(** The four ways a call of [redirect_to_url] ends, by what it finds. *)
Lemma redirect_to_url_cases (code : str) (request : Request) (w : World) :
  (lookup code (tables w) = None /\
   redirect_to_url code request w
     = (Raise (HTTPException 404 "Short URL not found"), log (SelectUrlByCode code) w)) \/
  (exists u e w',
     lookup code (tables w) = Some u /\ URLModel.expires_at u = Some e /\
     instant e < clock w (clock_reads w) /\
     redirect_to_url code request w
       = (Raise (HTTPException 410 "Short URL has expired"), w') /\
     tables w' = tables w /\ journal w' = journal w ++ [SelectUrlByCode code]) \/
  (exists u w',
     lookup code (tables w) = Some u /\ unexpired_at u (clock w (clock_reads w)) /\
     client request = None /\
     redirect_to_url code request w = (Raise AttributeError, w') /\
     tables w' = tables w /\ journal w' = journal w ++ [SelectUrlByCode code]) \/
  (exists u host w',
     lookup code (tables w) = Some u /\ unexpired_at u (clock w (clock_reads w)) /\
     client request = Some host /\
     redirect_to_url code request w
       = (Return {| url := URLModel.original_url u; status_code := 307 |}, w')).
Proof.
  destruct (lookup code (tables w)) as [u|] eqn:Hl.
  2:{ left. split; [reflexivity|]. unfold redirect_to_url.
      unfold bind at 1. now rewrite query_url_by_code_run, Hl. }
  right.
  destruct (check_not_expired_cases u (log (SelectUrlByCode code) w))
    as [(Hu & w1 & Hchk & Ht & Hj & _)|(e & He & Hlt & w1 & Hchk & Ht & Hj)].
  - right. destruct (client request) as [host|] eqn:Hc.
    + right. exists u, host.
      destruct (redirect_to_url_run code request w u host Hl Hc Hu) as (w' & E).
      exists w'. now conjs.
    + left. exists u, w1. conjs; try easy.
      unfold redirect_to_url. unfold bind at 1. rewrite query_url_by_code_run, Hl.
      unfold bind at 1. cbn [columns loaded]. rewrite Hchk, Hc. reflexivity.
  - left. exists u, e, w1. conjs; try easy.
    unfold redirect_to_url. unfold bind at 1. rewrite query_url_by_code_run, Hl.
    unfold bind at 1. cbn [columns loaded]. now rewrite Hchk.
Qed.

==

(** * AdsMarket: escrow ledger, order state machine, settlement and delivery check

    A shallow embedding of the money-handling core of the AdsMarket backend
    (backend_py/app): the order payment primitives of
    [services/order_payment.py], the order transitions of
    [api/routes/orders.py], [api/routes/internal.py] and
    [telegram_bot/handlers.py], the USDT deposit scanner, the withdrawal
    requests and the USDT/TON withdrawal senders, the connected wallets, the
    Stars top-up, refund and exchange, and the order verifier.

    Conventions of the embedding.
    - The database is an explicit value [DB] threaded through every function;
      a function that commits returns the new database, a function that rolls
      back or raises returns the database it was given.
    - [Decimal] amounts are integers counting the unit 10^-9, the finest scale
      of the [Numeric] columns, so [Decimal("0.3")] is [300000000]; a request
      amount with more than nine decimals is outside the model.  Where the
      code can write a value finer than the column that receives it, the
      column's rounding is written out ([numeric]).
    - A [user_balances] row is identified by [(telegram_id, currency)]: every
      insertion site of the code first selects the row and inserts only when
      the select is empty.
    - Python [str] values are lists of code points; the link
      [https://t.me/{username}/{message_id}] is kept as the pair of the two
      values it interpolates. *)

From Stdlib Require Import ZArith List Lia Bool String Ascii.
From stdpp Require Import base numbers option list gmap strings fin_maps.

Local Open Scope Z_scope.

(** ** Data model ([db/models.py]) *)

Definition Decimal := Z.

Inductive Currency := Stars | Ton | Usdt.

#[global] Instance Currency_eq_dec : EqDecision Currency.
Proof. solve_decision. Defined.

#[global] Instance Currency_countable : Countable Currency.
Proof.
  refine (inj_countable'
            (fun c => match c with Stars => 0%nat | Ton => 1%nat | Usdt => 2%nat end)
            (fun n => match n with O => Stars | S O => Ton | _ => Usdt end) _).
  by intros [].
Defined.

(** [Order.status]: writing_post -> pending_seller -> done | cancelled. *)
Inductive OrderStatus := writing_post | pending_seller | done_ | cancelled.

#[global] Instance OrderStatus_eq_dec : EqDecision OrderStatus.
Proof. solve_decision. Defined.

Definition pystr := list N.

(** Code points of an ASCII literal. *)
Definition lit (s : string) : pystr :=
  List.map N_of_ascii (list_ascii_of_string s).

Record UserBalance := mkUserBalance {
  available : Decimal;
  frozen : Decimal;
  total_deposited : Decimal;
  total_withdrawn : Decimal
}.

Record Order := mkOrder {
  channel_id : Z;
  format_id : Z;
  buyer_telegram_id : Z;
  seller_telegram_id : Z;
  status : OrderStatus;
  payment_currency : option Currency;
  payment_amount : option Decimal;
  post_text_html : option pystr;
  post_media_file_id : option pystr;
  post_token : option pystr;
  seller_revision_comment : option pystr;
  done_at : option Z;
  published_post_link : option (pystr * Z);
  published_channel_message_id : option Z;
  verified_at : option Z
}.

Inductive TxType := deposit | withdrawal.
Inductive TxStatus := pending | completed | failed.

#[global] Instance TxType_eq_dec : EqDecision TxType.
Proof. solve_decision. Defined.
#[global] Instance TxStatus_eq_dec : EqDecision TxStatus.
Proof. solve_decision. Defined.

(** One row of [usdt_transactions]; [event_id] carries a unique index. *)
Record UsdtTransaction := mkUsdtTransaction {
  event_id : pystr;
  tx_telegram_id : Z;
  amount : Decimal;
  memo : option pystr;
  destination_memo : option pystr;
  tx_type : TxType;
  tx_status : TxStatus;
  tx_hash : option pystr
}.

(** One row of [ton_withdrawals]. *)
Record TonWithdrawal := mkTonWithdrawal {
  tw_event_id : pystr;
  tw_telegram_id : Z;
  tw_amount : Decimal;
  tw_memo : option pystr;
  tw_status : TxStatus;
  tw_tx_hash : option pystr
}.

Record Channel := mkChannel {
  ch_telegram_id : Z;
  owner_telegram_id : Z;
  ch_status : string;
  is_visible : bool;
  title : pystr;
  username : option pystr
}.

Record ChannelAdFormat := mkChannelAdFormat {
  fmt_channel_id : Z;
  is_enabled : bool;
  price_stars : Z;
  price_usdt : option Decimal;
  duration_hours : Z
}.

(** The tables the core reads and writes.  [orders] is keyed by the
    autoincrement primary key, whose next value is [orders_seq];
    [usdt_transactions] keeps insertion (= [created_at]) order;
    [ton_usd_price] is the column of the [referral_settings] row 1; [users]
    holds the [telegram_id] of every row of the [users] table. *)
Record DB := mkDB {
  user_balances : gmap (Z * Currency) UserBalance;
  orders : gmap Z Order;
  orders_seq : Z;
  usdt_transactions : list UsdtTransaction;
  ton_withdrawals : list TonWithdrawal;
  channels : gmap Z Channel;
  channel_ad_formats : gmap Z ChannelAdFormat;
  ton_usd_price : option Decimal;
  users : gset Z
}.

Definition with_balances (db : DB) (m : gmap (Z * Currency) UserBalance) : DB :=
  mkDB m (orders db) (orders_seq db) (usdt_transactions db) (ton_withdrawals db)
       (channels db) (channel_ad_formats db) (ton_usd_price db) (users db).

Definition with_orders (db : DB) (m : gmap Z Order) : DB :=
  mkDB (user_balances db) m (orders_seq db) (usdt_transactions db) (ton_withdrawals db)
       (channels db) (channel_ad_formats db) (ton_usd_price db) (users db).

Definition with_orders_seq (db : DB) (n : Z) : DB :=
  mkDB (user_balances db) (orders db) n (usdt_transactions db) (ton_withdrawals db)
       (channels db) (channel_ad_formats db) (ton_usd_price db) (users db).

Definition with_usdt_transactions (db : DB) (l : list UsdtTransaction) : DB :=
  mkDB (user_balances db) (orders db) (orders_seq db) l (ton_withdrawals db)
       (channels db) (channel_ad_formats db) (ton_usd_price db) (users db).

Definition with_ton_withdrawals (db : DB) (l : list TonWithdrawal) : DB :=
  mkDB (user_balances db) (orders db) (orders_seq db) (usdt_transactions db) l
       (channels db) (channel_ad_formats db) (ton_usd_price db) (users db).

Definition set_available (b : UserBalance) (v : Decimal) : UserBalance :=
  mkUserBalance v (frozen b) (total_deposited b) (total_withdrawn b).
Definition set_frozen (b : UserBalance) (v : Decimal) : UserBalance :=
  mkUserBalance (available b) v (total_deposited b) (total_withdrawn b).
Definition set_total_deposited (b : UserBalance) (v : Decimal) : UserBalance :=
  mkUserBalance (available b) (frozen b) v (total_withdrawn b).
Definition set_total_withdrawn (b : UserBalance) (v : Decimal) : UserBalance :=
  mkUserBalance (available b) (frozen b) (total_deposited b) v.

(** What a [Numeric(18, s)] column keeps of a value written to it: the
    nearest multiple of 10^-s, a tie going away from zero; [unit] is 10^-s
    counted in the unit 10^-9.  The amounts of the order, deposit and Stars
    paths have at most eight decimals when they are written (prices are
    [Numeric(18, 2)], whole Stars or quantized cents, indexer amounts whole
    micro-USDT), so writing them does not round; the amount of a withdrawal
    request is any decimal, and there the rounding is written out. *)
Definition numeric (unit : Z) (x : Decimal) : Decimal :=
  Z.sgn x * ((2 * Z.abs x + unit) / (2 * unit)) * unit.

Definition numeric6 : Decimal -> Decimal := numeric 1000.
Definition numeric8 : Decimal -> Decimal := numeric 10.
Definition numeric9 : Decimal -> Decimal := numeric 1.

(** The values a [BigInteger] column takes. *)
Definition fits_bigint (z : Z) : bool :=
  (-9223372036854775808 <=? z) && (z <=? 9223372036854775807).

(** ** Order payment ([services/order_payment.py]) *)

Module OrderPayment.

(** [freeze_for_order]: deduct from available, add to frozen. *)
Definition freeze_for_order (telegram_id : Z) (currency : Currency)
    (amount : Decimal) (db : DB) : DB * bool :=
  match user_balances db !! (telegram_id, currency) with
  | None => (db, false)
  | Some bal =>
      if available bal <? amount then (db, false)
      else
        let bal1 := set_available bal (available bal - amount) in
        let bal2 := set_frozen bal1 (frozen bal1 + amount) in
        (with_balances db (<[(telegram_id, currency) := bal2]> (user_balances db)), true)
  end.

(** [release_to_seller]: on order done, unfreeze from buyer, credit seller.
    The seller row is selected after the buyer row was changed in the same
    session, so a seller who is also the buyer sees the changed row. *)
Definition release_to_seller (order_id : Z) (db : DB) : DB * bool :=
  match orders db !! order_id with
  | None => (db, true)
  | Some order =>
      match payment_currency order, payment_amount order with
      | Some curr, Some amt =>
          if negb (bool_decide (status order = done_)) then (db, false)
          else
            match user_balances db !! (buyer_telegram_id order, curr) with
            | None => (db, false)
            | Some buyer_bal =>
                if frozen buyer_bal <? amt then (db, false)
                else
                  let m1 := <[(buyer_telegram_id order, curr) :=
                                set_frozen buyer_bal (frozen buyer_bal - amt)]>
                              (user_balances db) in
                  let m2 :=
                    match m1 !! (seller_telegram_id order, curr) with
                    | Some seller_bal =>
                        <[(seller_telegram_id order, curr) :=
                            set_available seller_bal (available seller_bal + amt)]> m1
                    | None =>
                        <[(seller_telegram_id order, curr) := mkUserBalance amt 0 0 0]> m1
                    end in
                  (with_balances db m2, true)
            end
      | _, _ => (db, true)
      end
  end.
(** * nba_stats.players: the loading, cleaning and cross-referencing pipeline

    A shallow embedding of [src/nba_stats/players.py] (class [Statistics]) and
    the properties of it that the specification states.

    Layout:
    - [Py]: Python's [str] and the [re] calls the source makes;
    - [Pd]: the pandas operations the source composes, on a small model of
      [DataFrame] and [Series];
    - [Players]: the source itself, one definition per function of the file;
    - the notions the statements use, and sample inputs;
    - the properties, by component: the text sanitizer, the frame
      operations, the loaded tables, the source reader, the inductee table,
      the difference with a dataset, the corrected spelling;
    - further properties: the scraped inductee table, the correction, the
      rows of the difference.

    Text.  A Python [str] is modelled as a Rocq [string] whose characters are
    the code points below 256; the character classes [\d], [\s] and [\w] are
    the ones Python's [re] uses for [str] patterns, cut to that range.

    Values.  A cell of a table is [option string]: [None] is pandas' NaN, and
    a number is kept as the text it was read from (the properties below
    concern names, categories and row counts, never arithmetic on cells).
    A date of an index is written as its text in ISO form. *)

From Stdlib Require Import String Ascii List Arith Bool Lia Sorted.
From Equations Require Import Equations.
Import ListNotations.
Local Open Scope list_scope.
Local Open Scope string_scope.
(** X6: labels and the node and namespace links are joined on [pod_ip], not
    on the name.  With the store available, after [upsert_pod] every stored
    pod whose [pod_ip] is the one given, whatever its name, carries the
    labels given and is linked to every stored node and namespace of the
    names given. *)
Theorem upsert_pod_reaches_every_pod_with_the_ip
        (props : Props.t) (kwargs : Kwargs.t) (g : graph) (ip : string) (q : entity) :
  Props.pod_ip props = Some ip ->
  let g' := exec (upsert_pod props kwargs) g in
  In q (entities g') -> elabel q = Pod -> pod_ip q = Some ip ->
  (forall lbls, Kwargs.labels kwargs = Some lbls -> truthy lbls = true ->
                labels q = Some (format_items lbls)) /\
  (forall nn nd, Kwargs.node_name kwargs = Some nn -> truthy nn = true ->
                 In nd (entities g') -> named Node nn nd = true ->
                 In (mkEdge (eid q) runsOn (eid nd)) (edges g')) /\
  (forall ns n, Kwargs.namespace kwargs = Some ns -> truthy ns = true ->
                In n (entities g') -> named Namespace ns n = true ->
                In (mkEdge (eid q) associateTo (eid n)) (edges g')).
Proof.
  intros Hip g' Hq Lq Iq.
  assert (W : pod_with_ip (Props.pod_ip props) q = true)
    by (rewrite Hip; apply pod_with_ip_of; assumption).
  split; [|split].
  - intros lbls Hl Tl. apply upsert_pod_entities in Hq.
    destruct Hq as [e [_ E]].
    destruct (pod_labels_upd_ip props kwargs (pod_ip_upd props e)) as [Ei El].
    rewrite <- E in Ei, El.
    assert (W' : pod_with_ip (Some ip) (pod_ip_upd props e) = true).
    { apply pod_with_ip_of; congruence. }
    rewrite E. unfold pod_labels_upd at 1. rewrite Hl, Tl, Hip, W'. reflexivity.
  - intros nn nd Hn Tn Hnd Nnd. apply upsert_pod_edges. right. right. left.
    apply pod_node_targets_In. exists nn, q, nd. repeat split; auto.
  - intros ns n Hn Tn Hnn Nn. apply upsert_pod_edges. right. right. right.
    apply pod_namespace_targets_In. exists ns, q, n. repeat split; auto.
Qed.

WHAT YOU SHOULD DO — State the number of lines in the data above containing the string "unfold" and nothing more.

ANSWER FOR THE TASK — 7